Using her 5X7 Home Portrait Graflex camera, she initially took photographs in Austin and East Texas, areas familiar to her. In December 1935, Smith headed to the Rio Grande Valley. During this time, she would take photographs and then develop them later, while staying in hotels throughout the state.

In February 1936, she took photographs of San Antonio. Around this time her camera was stolen. but she was able to purchase new equipment with an advance from the Centennial promotion department. She also purchased a new Ford truck and had a dark room installed on the back. This let her develop photographs on the side of the road. In March 1936, she returned to San Antonio. After that, she headed to Houston, and then Dallas. Her final stops were at Alpine and Fort Davis, Texas.

On July 6, 1936, Smith's contract ended due to the opening of the Texas Centennial Exposition. During this time, she did freelance photography work for Chrysler, which was an exhibitor at the Centennial.

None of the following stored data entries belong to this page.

(** The body of the innermost loop of [search] (lines 199-205). *)
Definition probe (template site user repo : string)
  : gen (string * string * string) :=
  let url := Str.format template user repo in
  match urlopen url with
  | Some e =>
      if is_network_error e then ([Probed url], None)
      else ([Probed url], Some e)
  | None => ([Probed url; Yielded (repo, user, site)], None)
  end.

(** The loops of [search] (lines 189-205). *)
Definition search_loop (repos users sites : list string)
  : gen (string * string * string) :=
  gen_for sites (fun site =>
    match resolve_site site with
    | inl e => ([], Some e)
    | inr site =>
        let template := template_of site in
        gen_for users (fun user =>
          gen_for repos (fun repo =>
            probe template site user repo))
    end).

(** The three arguments of [search] as lists (lines 172-187); only the
    default users can raise. *)
Definition repos_list (repos : strs) : list string :=
  match repos with Str1 s => [s] | Seq l => l end.

Definition users_list (users : option strs) : result (list string) :=
  match users with
  | None => gen_list iter_default_users
  | Some (Str1 s) => inr [s]
  | Some (Seq l) => inr l
  end.

Definition sites_list (sites : option strs) : list string :=
  match sites with
  | None => dict_keys URL_TEMPLATES
  | Some (Str1 s) => [s]
  | Some (Seq l) => l
  end.

Definition search (repos : strs) (users sites : option strs)
  : gen (string * string * string) :=
  let repos := repos_list repos in
  match users_list users with
  | inl e => ([], Some e)
  | inr users =>
      let sites := sites_list sites in
      search_loop repos users sites
  end.

(** The [for ... else] of [main] (lines 226-232), for the arguments it has
    unpacked; [clone] is called with the default parent. *)
Definition main_loop (repo : string) (user site : option string) (w : world)
  : result Z * console * world :=
  let g := search (Str1 repo) (option_map Str1 user) (option_map Str1 site) in
  match gen_first (fst g) with
  | (urls, Some (matched_repo, matched_user, matched_site)) =>
      match clone matched_repo matched_user matched_site None w with
      | (inl e, w') => (inl e, Console [] urls, w')
      | (inr path, w') =>
          (inr 0,
           Console ["Repo " ++ matched_repo ++ " cloned to " ++ path ++ "."] urls,
           w')
      end
  | (urls, None) =>
      match raised g with
      | Some e => (inl e, Console [] urls, w)
      | None => (inr 1, Console ["Repo " ++ repo ++ " not found."] urls, w)
      end
  end.
(** * wikidated: triple model, prefixing, per-entity diff engine and
      partial entity-stream builder

    Shallow embedding of
    - [src/wikidated/wikidata/wikidata_rdf_converter.py]
      ([WikidataRdfTriple], [WIKIDATA_RDF_PREFIXES], [_prefix_ntriples_uri],
      [_parse_ntriples]) and
    - [src/wikidated/wikidated_dataset.py]
      ([WikidatedEntityStreams], [_WikidatedEntityStreamsPartial],
      [_WikidataEntityStreamsMerged]).

    Python values are modelled as follows: [str] is [string] (characters are
    [ascii], i.e. code points below 256), [int] is [Z], a raised exception is
    the [Raise] branch of [result], a generator run to exhaustion is the list
    of the values it yielded together with the exception that ended it, if
    any. *)

From Stdlib Require Import ZArith String Ascii List Bool Lia.
From Stdlib Require Import DecimalString DecimalPos DecimalZ.
From stdpp Require Import gmap strings list sorting.

Local Open Scope Z_scope.

(** ** Exceptions and fallible computations *)

Inductive exception : Type :=
| IndexError
| KeyError
| ValueError
| TypeError
| NotImplementedError
| FileNotFoundError
| OSError
| WikidataRdfConversionError (reason : string)
| JException (message : string).

Inductive result (A : Type) : Type :=
| Ok (a : A)
| Raise (e : exception).

Arguments Ok {A} a.
Arguments Raise {A} e.

#[global] Instance result_ret : MRet result := @Ok.

#[global] Instance result_bind : MBind result :=
  fun A B (k : A -> result B) (r : result A) =>
    match r with
    | Ok a => k a
    | Raise e => Raise e
    end.

(** A generator that has been run until it stopped: what it yielded, and
    [Some e] when it stopped because [e] was raised inside it. *)
Record generated (A : Type) : Type := Generated {
  yielded : list A;
  raised : option exception
}.

Arguments Generated {A} yielded raised.
Arguments yielded {A} g.
Arguments raised {A} g.

(** ** Python [str] operations *)

Module Str.

Fixpoint take (n : nat) (s : string) : string :=
  match n, s with
  | S n', String c s' => String c (take n' s')
  | _, _ => EmptyString
  end.

Fixpoint drop (n : nat) (s : string) : string :=
  match n, s with
  | S n', String _ s' => drop n' s'
  | _, _ => s
  end.

Definition len (s : string) : Z := Z.of_nat (String.length s).

(** How a slice bound is clipped: a negative bound counts from the end. *)
Definition clip (n i : Z) : Z :=
  if i <? 0 then Z.max (i + n) 0 else Z.min i n.

(** [s[start:stop]], [None] for an omitted bound. *)
Definition slice (s : string) (start stop : option Z) : string :=
  let lo := from_option (clip (len s)) 0 start in
  let hi := from_option (clip (len s)) (len s) stop in
  take (Z.to_nat (hi - lo)) (drop (Z.to_nat lo) s).

(** [s[i]]: a one-character string, or [IndexError]. *)
Definition getitem (s : string) (i : Z) : result string :=
  let j := if i <? 0 then i + len s else i in
  if (0 <=? j) && (j <? len s)
  then match String.get (Z.to_nat j) s with
       | Some c => Ok (String c EmptyString)
       | None => Raise IndexError
       end
  else Raise IndexError.

(** [s.split(sep)] and [s.split(sep, maxsplit)] for a separator that is not
    empty, as all the separators of the sources are: [split_go sep 0 limit ""
    s], where [limit] is the number of splits left ([None]: no limit). In
    the loop, [skip] characters of a separator just found are still to be
    passed over, and [cur] is the piece being read. *)
Fixpoint split_go (sep : string) (skip : nat) (limit : option nat)
    (cur : string) (s : string) : list string :=
  match s with
  | EmptyString => [cur]
  | String c s' =>
    match skip with
    | S k => split_go sep k limit cur s'
    | O =>
      if String.prefix sep s && negb (bool_decide (limit = Some O))
      then cur :: split_go sep (String.length sep - 1) (Nat.pred <$> limit) "" s'
      else split_go sep O limit (cur +:+ String c "") s'
    end
  end.

(** White space below code point 256, as [str.strip] and [int] skip it. *)
Definition is_space (c : ascii) : bool :=
  let n := nat_of_ascii c in
  ((9 <=? n) && (n <=? 13) || (n =? 32) || ((28 <=? n) && (n <=? 31))
   || (n =? 133) || (n =? 160))%nat.

Definition is_digit (c : ascii) : bool :=
  let n := nat_of_ascii c in ((48 <=? n) && (n <=? 57))%nat.

Fixpoint lstrip (s : string) : string :=
  match s with
  | String c s' => if is_space c then lstrip s' else s
  | EmptyString => EmptyString
  end.

Fixpoint rstrip (s : string) : string :=
  match s with
  | String c s' =>
    match rstrip s' with
    | EmptyString => if is_space c then EmptyString else String c EmptyString
    | r => String c r
    end
  | EmptyString => EmptyString
  end.

(** Every character of [s] passes the test [P]. *)
Fixpoint all (P : ascii -> bool) (s : string) : bool :=
  match s with
  | EmptyString => true
  | String c s' => P c && all P s'
  end.

(** [s.strip()] *)
Definition strip (s : string) : string := rstrip (lstrip s).

(** [str(n)] and [f"{n}"] for an [int]: decimal digits, [-] before a
    negative number. *)
Definition of_int (n : Z) : string := NilEmpty.string_of_int (Z.to_int n).

(** The digits of an integer literal: at least one digit, single
    underscores allowed between digits only. [prev] says that the previous
    character was a digit. *)
Fixpoint digits_ok (prev : bool) (s : string) : bool :=
  match s with
  | EmptyString => prev
  | String c s' =>
    if is_digit c then digits_ok true s'
    else if Ascii.eqb c "_" then prev && digits_ok false s'
    else false
  end.

Fixpoint remove_underscores (s : string) : string :=
  match s with
  | EmptyString => EmptyString
  | String c s' =>
    if Ascii.eqb c "_" then remove_underscores s' else String c (remove_underscores s')
  end.

(** [int(s)] in base 10: surrounding white space, an optional sign, then
    digits; anything else is a [ValueError]. *)
Definition to_int (s : string) : result Z :=
  let t := strip s in
  let '(negative, body) :=
    match t with
    | String "-" b => (true, b)
    | String "+" b => (false, b)
    | _ => (false, t)
    end in
  if digits_ok false body
  then match NilEmpty.uint_of_string (remove_underscores body) with
       | Some d => Ok (if negative then - Z.of_uint d else Z.of_uint d)
       | None => Raise ValueError
       end
  else Raise ValueError.

End Str.

(** ** [pathlib.Path], by its [parts] *)

Module Path.

(** A path is the list of its components, as [PurePath.parts] gives them;
    the first one is ["/"] for an absolute path. *)
Abbreviation t := (list string).

Definition is_component (c : string) : bool :=
  negb (String.eqb c "") && negb (String.eqb c ".").

(** [Path(s)]: split at the slashes, drop empty and [.] components. *)
Definition of_str (s : string) : t :=
  (if String.prefix "/" s then ["/"] else [])
  ++ List.filter is_component (Str.split_go "/" O None "" s).

Definition is_absolute (p : t) : bool :=
  match p with
  | c :: _ => String.eqb c "/"
  | [] => false
  end.

(** [p.name]: the last component, empty for the root and for [Path(".")]. *)
Definition name (p : t) : string :=
  if is_absolute p && (List.length p =? 1)%nat then "" else List.last p "".

(** [p.parent]: the root and [Path(".")] are their own parents. *)
Definition parent (p : t) : t :=
  if is_absolute p && (List.length p =? 1)%nat then p else List.removelast p.

(** The name of [p] holds no slash, as the name of every path made from a
    string does. *)
Definition plain_name (p : t) : Prop :=
  Str.all (fun c => negb (Ascii.eqb c "/")) (name p) = true.

(** [p / s] for a string [s] *)
Definition truediv (p : t) (s : string) : t :=
  let q := of_str s in
  if is_absolute q then q else p ++ q.

End Path.

(** ** [wikidata_rdf_converter.py] *)

Module RdfConverter.

(** Prefixes of the Wikibase RDF dump format. *)
Definition WIKIDATA_RDF_PREFIXES : gmap string string :=
  list_to_map [
    ("http://creativecommons.org/ns#", "cc");
    ("http://purl.org/dc/terms/", "dct");
    ("http://schema.org/", "schema");
    ("http://wikiba.se/ontology#", "wikibase");
    ("http://www.bigdata.com/queryHints#", "hint");
    ("http://www.bigdata.com/rdf#", "bd");
    ("http://www.opengis.net/ont/geosparql#", "geo");
    ("http://www.w3.org/1999/02/22-rdf-syntax-ns#", "rdf");
    ("http://www.w3.org/2000/01/rdf-schema#", "rdfs");
    ("http://www.w3.org/2001/XMLSchema#", "xsd");
    ("http://www.w3.org/2002/07/owl#", "owl");
    ("http://www.w3.org/2004/02/skos/core#", "skos");
    ("http://www.w3.org/ns/lemon/ontolex#", "ontolex");
    ("http://www.w3.org/ns/prov#", "prov");
    ("http://www.wikidata.org/entity/", "wd");
    ("http://www.wikidata.org/entity/statement/", "wds");
    ("http://www.wikidata.org/prop/", "p");
    ("http://www.wikidata.org/prop/direct-normalized/", "wdtn");
    ("http://www.wikidata.org/prop/direct/", "wdt");
    ("http://www.wikidata.org/prop/novalue/", "wdno");
    ("http://www.wikidata.org/prop/qualifier/", "pq");
    ("http://www.wikidata.org/prop/qualifier/value-normalized/", "pqn");
    ("http://www.wikidata.org/prop/qualifier/value/", "pqv");
    ("http://www.wikidata.org/prop/reference/", "pr");
    ("http://www.wikidata.org/prop/reference/value-normalized/", "prn");
    ("http://www.wikidata.org/prop/reference/value/", "prv");
    ("http://www.wikidata.org/prop/statement/", "ps");
    ("http://www.wikidata.org/prop/statement/value-normalized/", "psn");
    ("http://www.wikidata.org/prop/statement/value/", "psv");
    ("http://www.wikidata.org/reference/", "wdref");
    ("http://www.wikidata.org/value/", "wdv");
    ("http://www.wikidata.org/wiki/Special:EntityData/", "wdata")
  ].

(** [marisa_trie.Trie] (a library the converter imports): a static set of
    keys. [trie.prefixes(key)] lists the keys of the trie that are prefixes
    of [key], the shortest first. *)
Definition Trie_prefixes (trie : gset string) (key : string) : list string :=
  List.filter (fun p => bool_decide (p ∈ trie))
    ((fun n => Str.take n key) <$> seq 0 (S (String.length key))).

(** [Trie(WIKIDATA_RDF_PREFIXES.keys())] *)
Definition WIKIDATA_RDF_PREFIXES_TRIE : gset string := dom WIKIDATA_RDF_PREFIXES.

Record WikidataRdfTriple : Type := Triple {
  subject : string;
  predicate : string;
  object_ : string
}.

#[global] Instance WikidataRdfTriple_eq_dec : EqDecision WikidataRdfTriple.
Proof. solve_decision. Defined.

(** [WikidataRdfTriple.__eq__], for [other] a [WikidataRdfTriple] (the
    [isinstance] test of the source always succeeds at this type). *)
Definition __eq__ (self other : WikidataRdfTriple) : bool :=
  if String.eqb (Str.slice (object_ self) None (Some 2)) "_:"
     && String.eqb (Str.slice (object_ other) None (Some 2)) "_:"
  then String.eqb (subject self) (subject other)
       && String.eqb (predicate self) (predicate other)
  else String.eqb (subject self) (subject other)
       && String.eqb (predicate self) (predicate other)
       && String.eqb (object_ self) (object_ other).

(** [WikidataRdfTriple.__hash__]; [hash] is Python's builtin on a tuple of
    three strings, about which nothing is assumed. *)
Definition __hash__ (hash : string * string * string -> Z)
    (self : WikidataRdfTriple) : Z :=
  if String.eqb (Str.slice (object_ self) None (Some 2)) "_:"
  then hash (subject self, predicate self, "_:")
  else hash (subject self, predicate self, object_ self).

(** The tuple that [__hash__] hands to [hash]. *)
Definition hashed_tuple (self : WikidataRdfTriple) : string * string * string :=
  if String.eqb (Str.slice (object_ self) None (Some 2)) "_:"
  then (subject self, predicate self, "_:")
  else (subject self, predicate self, object_ self).

(** The order of named tuples, which [sorted] uses: [tuple.__lt__] compares
    the fields from left to right as strings ([__eq__] above plays no part
    in it). *)
Definition tuple_compare (a b : WikidataRdfTriple) : comparison :=
  match String.compare (subject a) (subject b) with
  | Eq =>
    match String.compare (predicate a) (predicate b) with
    | Eq => String.compare (object_ a) (object_ b)
    | c => c
    end
  | c => c
  end.

Definition __lt__ (self other : WikidataRdfTriple) : bool :=
  match tuple_compare self other with
  | Lt => true
  | _ => false
  end.

(** [WikidataRdfConverter._prefix_ntriples_uri] *)
Definition _prefix_ntriples_uri (uri : string) : result string :=
  first ← Str.getitem uri 0;
  if negb (String.eqb first "<") then Ok uri
  else
    let prefix_urls :=
      Trie_prefixes WIKIDATA_RDF_PREFIXES_TRIE (Str.slice uri (Some 1) (Some (-1))) in
    match prefix_urls with
    | _ :: _ =>
      let prefix_uri := List.last prefix_urls "" in
      match WIKIDATA_RDF_PREFIXES !! prefix_uri with
      | Some prefix =>
        Ok (prefix +:+ ":"
            +:+ Str.slice uri (Some (Str.len prefix_uri + 1)) (Some (-1)))
      | None => Raise KeyError
      end
    | [] => Ok uri
    end.

(** The call of the constructor [WikidataRdfTriple] on the unpacked
    [map] of [_prefix_ntriples_uri] over the parts: the parts are prefixed
    one after the other, then the constructor wants three of them. *)
Definition triple_of_parts (parts : list string) : result WikidataRdfTriple :=
  prefixed ← mapM _prefix_ntriples_uri parts;
  match prefixed with
  | [s; p; o] => Ok (Triple s p o)
  | _ => Raise TypeError
  end.

(** An opaque local identifier (a blank node label of the converter) is an
    object value that starts with the two characters [_:]. *)
Definition opaque_local_identifier (o : string) : Prop :=
  exists rest, o = "_:" +:+ rest.

(** The equivalence of triples as the specification words it. *)
Definition equivalent (t1 t2 : WikidataRdfTriple) : Prop :=
  subject t1 = subject t2 /\ predicate t1 = predicate t2 /\
  ((opaque_local_identifier (object_ t1) /\ opaque_local_identifier (object_ t2))
   \/ object_ t1 = object_ t2).
Lemma run_input_error_effects_witness :
  (exists vm, resolve_vm_id (sample_env (fun p => negb (String.eqb p "cfg/chain.json"))
                               None all_succeed)
                (sample_configs_opts "cfg/subnet.json" "cfg/chain.json") = Some vm) /\
  exists k, config_s3_key "pfx" "cfg/subnet.json" = Some k /\
    In (EvPutObject "cfg/subnet.json" "bucket" k)
       (trace_of (sample_env (fun p => negb (String.eqb p "cfg/chain.json")) None all_succeed)
                 (sample_configs_opts "cfg/subnet.json" "cfg/chain.json") 0).
Proof.
  unfold trace_of.
  destruct (run (sample_env (fun p => negb (String.eqb p "cfg/chain.json")) None all_succeed)
              (sample_configs_opts "cfg/subnet.json" "cfg/chain.json") 0) as [[w s'] r] eqn:E.
  assert (Hr : r = Err StageArtifacts (InvalidInput (chain_config_missing_msg "cfg/chain.json"))).
  { change r with (snd (w, s', r)). rewrite <- E. vm_compute. reflexivity. }
  subst r.
  destruct (run_input_error_effects _ _ _ _ _ _ _ E)
    as (_ & [(Hk & _)|[(_ & Hm & _)|(_ & _ & (vm & Hvm & _) & Hsub)]]).
  - discriminate Hk.
  - vm_compute in Hm. discriminate Hm.
  - split; [exists vm; exact Hvm|]. exact (Hsub eq_refl).
Defined.
(** The length field as [newPacket] computes it and [toBinary] writes
    it. *)
Lemma toBinary_length (definition : Def.t) (cmd instanceID : Z)
    (data : Object) (bytes : list byte) :
  toBinary computeCrc8 (newPacket definition cmd instanceID data) = Ok bytes →
  le_combine (take 2 (drop 2 bytes))
  = Packet.length (newPacket definition cmd instanceID data)
  ∧ Packet.length (newPacket definition cmd instanceID data)
    = (Z.of_nat (length bytes) - 1) mod 2 ^ 16.
Proof.
  rewrite toBinary_frame.
  set (packet := newPacket definition cmd instanceID data).
  destruct (if bool_decide _ then _ else _) as [payload|] eqn:Hpayload;
    [|done].
  intros <-%Ok_inj.
  assert (Hmod : Packet.length packet
                 = (Z.of_nat (length (frame_header packet ++ payload)))
                   mod 2 ^ 16).
  { rewrite length_app, Nat2Z.inj_add, frame_header_length.
    assert (Hlen : Z.of_nat (length payload)
                   = if bool_decide (cmd = objectCmd ∨ cmd = objectCmdWithAck)
                     then ByteLength (Def.Fields definition) else 0).
    { simpl in Hpayload. case_bool_decide.
      - by apply encode_fields_length in Hpayload.
      - by injection Hpayload as <-. }
    rewrite Hlen. unfold packet, newPacket. simpl.
    destruct (Def.SingleInstance definition); simpl; f_equal; lia. }
  clearbody packet. split.
  - unfold frame_header.
    assert (H2 : length (le_split 2 (Packet.length packet)) = 2%nat)
      by apply length_le_split.
    destruct (le_split 2 (Packet.length packet)) as [|l0 [|l1 [|]]] eqn:Hsplit;
      try done.
    rewrite <- !app_assoc. simpl.
    rewrite <- Hsplit, le_combine_split.
    rewrite Hmod. apply Z.mod_mod. done.
  - rewrite Hmod. f_equal. rewrite !length_app. simpl. lia.
Qed.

Smith's Texas Centennial photographs were widely published, in both trade and commercial magazines. Some of these include Architectural Forum, Farm Implement News, Furniture Age, House Beautiful, Peanut Journal & Nut World, Pictorial Review, and Texas Parade. Additionally, several Dallas businesses, such as Neiman Marcus and the Adolphus Hotel, displayed her work before and during the Centennial.

=== Other work ===
After her work for the Texas Centennial Exposition, she did freelance work. From 1939 to 1942, she did publicity for the Dallas Aviation School. She also worked for Delta Air Lines, Falstaff Brewing, and the Matador Ranch. In the spring of 1945, Smith moved to New York City and worked for American Airlines.

During World War II, she formed the volunteer group, The Liberty Belles, with several friends in Dallas, Texas. The group raised money for troops by selling war bonds, stamps, and working extra jobs.

In Spring 1948, she moved back to Austin to attend the University of Texas. She studied painting and sculpture.

== Later years ==
Smith moved to California in the late 1960s to live with her sister. During this time, she battled breast cancer. She continued to work on her painting and sculptures until her death from cancer. She died in Auburn, California, on June 18, 1980.

== Legacy ==
In December 1938, Texas Parade, called Smith "one of Texas' finest artists with a camera. . . . Miss Smith uses a vivid imagination that gives her photographs a unique distinction in the pictorial arts". Her work has been called "remarkable for unique blend of the realistic and artistic".

Today, some of her photos are permanently mounted in East Texas and North Texas rooms in the Hall of State at Fair Park in Dallas, Texas.